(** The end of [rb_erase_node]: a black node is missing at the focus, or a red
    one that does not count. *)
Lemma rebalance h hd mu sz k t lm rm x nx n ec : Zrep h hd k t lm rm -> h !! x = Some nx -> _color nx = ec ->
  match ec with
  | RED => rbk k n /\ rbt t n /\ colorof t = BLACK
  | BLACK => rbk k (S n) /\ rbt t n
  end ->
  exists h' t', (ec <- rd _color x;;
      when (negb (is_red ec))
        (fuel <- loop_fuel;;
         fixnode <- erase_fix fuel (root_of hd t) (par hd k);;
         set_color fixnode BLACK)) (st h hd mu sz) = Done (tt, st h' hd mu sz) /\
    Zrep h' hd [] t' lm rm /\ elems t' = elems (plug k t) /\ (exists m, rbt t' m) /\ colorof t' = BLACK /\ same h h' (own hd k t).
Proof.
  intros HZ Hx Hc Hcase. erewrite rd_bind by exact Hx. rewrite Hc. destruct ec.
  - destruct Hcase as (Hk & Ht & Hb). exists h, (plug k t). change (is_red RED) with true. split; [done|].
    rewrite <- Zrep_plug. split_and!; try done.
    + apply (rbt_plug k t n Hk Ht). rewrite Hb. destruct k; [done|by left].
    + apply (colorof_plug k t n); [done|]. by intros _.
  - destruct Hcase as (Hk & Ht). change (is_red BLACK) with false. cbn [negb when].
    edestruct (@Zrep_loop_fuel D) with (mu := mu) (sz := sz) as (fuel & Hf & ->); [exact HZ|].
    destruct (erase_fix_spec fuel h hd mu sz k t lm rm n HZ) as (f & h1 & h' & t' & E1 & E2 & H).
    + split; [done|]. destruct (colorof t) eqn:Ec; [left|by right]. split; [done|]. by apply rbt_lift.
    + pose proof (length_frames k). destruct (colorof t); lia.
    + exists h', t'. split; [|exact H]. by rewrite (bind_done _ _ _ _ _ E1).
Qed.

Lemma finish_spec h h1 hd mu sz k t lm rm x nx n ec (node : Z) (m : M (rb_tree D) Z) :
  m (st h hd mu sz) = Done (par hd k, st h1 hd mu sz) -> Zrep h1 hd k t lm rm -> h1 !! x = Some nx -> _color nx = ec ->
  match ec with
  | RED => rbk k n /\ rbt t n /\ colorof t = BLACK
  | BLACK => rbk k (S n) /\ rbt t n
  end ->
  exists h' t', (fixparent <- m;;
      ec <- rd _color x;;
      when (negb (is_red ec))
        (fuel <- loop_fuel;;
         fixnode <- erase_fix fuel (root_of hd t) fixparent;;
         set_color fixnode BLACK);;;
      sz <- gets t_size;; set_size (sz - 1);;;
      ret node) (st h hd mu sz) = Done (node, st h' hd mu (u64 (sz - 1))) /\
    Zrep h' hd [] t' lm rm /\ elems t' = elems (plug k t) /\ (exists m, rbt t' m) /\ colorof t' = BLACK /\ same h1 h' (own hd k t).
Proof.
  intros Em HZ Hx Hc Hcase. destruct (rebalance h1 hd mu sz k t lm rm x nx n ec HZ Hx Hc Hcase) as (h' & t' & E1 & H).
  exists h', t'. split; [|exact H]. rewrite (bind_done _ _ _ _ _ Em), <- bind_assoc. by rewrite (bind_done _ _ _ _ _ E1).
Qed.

————

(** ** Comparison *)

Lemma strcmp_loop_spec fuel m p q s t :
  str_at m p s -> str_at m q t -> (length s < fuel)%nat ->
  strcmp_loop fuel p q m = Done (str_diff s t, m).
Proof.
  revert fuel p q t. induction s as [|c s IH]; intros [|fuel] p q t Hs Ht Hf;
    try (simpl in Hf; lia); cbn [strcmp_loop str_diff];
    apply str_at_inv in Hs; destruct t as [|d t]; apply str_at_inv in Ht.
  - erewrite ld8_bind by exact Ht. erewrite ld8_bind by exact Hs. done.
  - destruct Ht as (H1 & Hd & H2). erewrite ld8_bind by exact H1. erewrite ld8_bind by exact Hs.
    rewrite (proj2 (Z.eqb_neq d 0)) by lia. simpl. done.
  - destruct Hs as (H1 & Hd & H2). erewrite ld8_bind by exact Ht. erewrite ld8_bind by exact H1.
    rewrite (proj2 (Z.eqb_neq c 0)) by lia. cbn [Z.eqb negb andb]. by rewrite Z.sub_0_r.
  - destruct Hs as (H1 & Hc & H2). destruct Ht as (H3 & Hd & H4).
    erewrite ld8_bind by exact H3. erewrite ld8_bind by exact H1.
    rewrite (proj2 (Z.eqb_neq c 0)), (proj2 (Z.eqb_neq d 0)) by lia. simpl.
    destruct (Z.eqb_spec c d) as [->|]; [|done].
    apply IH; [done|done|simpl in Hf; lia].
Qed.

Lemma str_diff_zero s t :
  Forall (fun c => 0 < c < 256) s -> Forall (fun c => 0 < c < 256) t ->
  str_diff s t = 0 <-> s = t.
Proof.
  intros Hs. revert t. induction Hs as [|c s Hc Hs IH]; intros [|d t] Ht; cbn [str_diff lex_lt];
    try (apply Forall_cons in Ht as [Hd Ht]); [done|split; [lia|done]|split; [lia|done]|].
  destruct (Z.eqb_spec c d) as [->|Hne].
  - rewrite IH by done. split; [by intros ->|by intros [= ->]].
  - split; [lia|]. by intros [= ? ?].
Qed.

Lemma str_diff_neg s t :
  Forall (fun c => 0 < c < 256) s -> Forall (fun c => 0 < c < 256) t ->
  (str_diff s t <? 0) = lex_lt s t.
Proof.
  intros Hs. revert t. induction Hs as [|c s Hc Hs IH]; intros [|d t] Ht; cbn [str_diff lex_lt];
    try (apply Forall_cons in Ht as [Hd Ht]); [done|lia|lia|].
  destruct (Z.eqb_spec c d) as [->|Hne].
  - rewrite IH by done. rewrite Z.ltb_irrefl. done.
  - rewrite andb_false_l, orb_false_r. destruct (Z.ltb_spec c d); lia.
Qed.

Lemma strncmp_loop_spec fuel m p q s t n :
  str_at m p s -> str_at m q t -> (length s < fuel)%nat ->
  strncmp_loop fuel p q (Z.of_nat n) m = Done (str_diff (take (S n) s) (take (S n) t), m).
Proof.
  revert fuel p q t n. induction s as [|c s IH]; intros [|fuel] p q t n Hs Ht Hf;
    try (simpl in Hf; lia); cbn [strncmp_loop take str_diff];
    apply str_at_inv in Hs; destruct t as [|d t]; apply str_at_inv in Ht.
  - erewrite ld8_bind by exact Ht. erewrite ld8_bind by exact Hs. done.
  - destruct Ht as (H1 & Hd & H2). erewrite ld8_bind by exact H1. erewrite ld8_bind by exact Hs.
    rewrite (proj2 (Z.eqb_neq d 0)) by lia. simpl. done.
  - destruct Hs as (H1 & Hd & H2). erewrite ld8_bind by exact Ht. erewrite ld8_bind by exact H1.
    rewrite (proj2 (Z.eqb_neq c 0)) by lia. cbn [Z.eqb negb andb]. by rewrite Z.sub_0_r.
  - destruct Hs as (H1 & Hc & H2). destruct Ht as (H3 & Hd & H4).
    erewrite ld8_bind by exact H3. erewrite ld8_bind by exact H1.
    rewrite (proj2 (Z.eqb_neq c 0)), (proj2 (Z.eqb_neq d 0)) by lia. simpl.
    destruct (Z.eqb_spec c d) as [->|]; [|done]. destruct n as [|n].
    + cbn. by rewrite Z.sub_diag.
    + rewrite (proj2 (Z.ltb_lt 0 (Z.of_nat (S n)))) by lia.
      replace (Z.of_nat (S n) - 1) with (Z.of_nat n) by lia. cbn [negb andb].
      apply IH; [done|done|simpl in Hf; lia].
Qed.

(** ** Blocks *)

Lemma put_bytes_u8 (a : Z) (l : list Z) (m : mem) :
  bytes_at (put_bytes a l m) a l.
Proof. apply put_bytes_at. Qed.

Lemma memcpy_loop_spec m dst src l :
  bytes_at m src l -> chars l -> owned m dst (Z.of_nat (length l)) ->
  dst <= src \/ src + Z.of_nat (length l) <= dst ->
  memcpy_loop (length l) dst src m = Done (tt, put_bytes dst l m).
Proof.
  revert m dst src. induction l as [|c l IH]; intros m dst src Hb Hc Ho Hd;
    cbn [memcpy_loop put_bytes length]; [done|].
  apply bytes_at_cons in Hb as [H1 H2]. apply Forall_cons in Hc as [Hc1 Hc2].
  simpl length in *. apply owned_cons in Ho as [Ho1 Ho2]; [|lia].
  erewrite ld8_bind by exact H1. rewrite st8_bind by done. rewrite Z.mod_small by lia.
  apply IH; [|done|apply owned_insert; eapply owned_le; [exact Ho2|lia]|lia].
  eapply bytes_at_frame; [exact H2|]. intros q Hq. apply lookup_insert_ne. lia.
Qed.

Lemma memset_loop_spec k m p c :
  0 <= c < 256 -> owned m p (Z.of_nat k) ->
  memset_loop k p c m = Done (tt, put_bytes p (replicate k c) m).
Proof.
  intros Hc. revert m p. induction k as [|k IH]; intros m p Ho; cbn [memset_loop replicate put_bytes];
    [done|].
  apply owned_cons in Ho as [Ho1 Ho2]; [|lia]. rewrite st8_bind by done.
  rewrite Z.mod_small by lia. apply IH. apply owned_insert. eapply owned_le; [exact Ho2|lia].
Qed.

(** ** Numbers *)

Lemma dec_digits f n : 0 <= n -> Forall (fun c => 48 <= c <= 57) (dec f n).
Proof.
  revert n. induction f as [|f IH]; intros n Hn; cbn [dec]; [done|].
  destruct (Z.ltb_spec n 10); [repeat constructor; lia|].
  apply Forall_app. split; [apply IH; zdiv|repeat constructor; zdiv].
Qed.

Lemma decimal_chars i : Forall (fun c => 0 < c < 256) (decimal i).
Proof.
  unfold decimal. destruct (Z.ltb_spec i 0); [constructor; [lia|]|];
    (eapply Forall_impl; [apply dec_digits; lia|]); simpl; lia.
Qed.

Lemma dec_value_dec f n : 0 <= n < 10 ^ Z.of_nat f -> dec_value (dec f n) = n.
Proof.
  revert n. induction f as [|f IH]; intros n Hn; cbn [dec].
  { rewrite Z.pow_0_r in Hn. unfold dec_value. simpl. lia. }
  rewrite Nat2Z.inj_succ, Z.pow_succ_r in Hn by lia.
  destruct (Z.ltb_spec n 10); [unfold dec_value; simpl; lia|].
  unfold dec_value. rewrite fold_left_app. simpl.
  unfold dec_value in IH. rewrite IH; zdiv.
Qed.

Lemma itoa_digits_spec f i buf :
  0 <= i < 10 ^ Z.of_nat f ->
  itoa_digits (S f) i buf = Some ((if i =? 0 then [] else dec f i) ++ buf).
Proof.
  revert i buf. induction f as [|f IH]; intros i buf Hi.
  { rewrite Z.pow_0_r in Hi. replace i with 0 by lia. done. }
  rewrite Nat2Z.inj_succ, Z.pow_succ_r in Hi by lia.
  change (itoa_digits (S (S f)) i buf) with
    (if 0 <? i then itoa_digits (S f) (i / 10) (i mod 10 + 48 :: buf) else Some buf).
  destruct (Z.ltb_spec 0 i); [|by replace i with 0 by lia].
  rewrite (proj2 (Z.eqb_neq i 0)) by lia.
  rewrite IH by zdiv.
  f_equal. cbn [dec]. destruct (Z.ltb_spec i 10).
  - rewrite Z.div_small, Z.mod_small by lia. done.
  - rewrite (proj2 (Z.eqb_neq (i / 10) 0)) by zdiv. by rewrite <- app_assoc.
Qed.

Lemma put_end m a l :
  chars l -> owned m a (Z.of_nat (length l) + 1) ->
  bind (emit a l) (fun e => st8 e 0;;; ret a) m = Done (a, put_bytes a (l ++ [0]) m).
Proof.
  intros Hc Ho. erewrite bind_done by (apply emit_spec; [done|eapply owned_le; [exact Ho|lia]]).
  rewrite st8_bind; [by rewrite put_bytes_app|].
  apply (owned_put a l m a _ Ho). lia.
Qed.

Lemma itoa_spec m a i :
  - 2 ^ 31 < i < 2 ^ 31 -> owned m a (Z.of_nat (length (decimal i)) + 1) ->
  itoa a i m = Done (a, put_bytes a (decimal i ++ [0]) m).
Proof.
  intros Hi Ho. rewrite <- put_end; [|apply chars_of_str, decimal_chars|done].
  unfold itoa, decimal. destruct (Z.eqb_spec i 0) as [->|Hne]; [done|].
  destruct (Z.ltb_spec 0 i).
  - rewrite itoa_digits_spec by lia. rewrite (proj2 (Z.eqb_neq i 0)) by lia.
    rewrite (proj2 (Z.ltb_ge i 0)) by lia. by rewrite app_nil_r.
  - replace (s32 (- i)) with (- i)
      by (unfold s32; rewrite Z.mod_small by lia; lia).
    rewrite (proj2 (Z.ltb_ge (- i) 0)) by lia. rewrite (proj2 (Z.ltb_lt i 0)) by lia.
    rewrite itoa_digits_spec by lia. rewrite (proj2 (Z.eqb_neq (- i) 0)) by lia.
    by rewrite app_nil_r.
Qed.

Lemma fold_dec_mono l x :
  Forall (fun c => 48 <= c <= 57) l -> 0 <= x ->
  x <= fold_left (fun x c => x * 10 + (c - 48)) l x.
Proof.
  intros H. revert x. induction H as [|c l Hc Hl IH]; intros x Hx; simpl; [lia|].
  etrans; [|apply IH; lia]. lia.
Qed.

————

** ACTIVITY **
Within the material above, transcribe exactly the lines that run from the line holding "intros Hi Ho." through the line holding "Forall (fun c => 48 <= c <= 57) l".

** EXERCISE OUTPUT **
  intros Hi Ho. rewrite <- put_end; [|apply chars_of_str, decimal_chars|done].
  unfold itoa, decimal. destruct (Z.eqb_spec i 0) as [->|Hne]; [done|].
  destruct (Z.ltb_spec 0 i).
  - rewrite itoa_digits_spec by lia. rewrite (proj2 (Z.eqb_neq i 0)) by lia.
    rewrite (proj2 (Z.ltb_ge i 0)) by lia. by rewrite app_nil_r.
  - replace (s32 (- i)) with (- i)
      by (unfold s32; rewrite Z.mod_small by lia; lia).
    rewrite (proj2 (Z.ltb_ge (- i) 0)) by lia. rewrite (proj2 (Z.ltb_lt i 0)) by lia.
    rewrite itoa_digits_spec by lia. rewrite (proj2 (Z.eqb_neq (- i) 0)) by lia.
    by rewrite app_nil_r.
Qed.

Lemma fold_dec_mono l x :
  Forall (fun c => 48 <= c <= 57) l -> 0 <= x ->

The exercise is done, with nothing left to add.